*** Opening of RECORDS SHOWN ***

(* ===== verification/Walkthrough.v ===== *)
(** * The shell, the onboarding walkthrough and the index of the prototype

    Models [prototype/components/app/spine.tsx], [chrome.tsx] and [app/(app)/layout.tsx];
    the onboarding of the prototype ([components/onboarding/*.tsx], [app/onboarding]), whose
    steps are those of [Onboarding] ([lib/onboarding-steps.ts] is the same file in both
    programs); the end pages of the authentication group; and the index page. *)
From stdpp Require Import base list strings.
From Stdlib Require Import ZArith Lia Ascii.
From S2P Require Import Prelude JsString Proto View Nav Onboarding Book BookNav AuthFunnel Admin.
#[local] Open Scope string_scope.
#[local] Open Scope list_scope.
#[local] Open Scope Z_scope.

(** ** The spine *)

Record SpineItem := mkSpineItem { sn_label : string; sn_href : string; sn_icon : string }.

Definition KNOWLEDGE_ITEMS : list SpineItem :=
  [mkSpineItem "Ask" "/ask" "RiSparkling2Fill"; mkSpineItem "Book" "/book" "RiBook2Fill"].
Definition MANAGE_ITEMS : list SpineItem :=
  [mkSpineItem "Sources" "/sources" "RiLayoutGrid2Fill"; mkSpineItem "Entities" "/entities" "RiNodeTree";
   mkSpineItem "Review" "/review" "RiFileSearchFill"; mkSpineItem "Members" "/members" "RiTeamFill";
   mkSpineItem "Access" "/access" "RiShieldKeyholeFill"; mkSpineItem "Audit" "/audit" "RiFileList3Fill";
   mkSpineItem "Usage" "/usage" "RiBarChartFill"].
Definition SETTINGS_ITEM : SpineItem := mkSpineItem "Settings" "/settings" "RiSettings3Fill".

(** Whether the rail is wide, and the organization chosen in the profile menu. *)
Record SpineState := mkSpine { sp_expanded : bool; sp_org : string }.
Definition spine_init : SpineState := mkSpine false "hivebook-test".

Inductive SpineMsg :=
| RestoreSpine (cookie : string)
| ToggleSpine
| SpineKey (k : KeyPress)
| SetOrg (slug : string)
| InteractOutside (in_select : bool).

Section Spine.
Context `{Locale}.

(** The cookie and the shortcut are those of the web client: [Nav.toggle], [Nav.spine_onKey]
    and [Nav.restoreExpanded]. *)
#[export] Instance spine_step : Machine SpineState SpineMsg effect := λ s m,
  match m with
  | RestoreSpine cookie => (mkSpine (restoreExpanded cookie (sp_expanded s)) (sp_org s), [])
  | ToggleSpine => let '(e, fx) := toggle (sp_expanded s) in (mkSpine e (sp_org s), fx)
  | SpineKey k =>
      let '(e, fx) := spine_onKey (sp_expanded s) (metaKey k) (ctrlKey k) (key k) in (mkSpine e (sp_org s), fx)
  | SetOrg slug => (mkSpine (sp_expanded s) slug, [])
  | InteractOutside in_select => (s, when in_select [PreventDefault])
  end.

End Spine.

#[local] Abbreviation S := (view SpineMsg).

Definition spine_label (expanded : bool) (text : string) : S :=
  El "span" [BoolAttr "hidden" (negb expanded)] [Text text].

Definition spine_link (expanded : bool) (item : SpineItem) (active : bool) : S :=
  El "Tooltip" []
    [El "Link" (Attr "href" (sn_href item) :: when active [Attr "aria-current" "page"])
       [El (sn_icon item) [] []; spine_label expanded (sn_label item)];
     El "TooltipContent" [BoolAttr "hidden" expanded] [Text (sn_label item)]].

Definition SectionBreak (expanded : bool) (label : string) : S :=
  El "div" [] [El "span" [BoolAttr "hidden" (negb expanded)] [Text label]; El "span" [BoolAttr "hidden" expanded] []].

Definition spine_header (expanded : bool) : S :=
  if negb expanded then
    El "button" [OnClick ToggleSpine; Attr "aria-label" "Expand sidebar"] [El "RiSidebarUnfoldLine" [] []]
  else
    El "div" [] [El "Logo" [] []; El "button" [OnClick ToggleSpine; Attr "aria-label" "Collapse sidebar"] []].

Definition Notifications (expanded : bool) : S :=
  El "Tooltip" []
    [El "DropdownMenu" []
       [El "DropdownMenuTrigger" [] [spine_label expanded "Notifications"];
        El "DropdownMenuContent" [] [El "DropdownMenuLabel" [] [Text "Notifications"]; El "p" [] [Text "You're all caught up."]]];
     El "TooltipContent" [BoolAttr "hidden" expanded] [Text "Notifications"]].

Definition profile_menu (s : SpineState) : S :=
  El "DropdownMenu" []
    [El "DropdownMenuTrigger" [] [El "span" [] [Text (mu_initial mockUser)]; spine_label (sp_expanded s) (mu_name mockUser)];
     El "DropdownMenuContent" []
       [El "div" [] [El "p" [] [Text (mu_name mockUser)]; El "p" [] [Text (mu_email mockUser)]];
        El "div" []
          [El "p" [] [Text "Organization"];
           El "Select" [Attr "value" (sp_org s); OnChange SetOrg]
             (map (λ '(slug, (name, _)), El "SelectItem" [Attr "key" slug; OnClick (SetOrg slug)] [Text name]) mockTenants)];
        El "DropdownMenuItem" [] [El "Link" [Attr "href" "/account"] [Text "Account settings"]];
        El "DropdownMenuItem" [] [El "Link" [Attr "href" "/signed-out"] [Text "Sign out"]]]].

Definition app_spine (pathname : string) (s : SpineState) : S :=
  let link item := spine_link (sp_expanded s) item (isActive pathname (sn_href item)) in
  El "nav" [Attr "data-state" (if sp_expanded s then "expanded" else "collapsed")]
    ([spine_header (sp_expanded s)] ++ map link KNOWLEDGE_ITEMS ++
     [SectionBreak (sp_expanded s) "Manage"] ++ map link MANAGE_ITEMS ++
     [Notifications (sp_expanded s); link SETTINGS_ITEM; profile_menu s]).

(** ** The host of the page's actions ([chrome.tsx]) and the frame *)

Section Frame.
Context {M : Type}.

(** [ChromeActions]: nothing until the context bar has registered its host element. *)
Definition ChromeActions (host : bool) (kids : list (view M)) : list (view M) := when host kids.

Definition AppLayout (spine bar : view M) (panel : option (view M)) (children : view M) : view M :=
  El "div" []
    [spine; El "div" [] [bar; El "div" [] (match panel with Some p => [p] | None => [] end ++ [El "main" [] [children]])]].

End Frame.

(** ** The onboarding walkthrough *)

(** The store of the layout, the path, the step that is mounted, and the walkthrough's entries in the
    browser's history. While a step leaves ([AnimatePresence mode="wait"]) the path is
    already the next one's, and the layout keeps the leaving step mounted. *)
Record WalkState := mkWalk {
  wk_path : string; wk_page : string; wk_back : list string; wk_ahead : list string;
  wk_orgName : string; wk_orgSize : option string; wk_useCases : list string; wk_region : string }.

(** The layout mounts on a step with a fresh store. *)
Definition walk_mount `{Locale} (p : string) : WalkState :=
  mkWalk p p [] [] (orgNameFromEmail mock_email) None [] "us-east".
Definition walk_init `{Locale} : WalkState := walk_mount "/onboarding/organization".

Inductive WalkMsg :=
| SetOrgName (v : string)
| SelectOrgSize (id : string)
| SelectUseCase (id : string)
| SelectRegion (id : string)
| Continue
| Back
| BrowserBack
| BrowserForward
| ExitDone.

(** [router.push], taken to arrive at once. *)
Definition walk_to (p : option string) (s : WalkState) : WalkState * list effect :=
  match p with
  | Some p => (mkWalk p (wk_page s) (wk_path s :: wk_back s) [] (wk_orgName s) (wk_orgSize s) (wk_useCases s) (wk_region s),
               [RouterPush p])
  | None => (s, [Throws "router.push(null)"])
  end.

*** Close of RECORDS SHOWN ***

HOW TO COMPLETE THIS TASK
Nothing but a number belongs in the answer: the tally of lines in the data holding "restoreExpanded".

TASK RESULT
2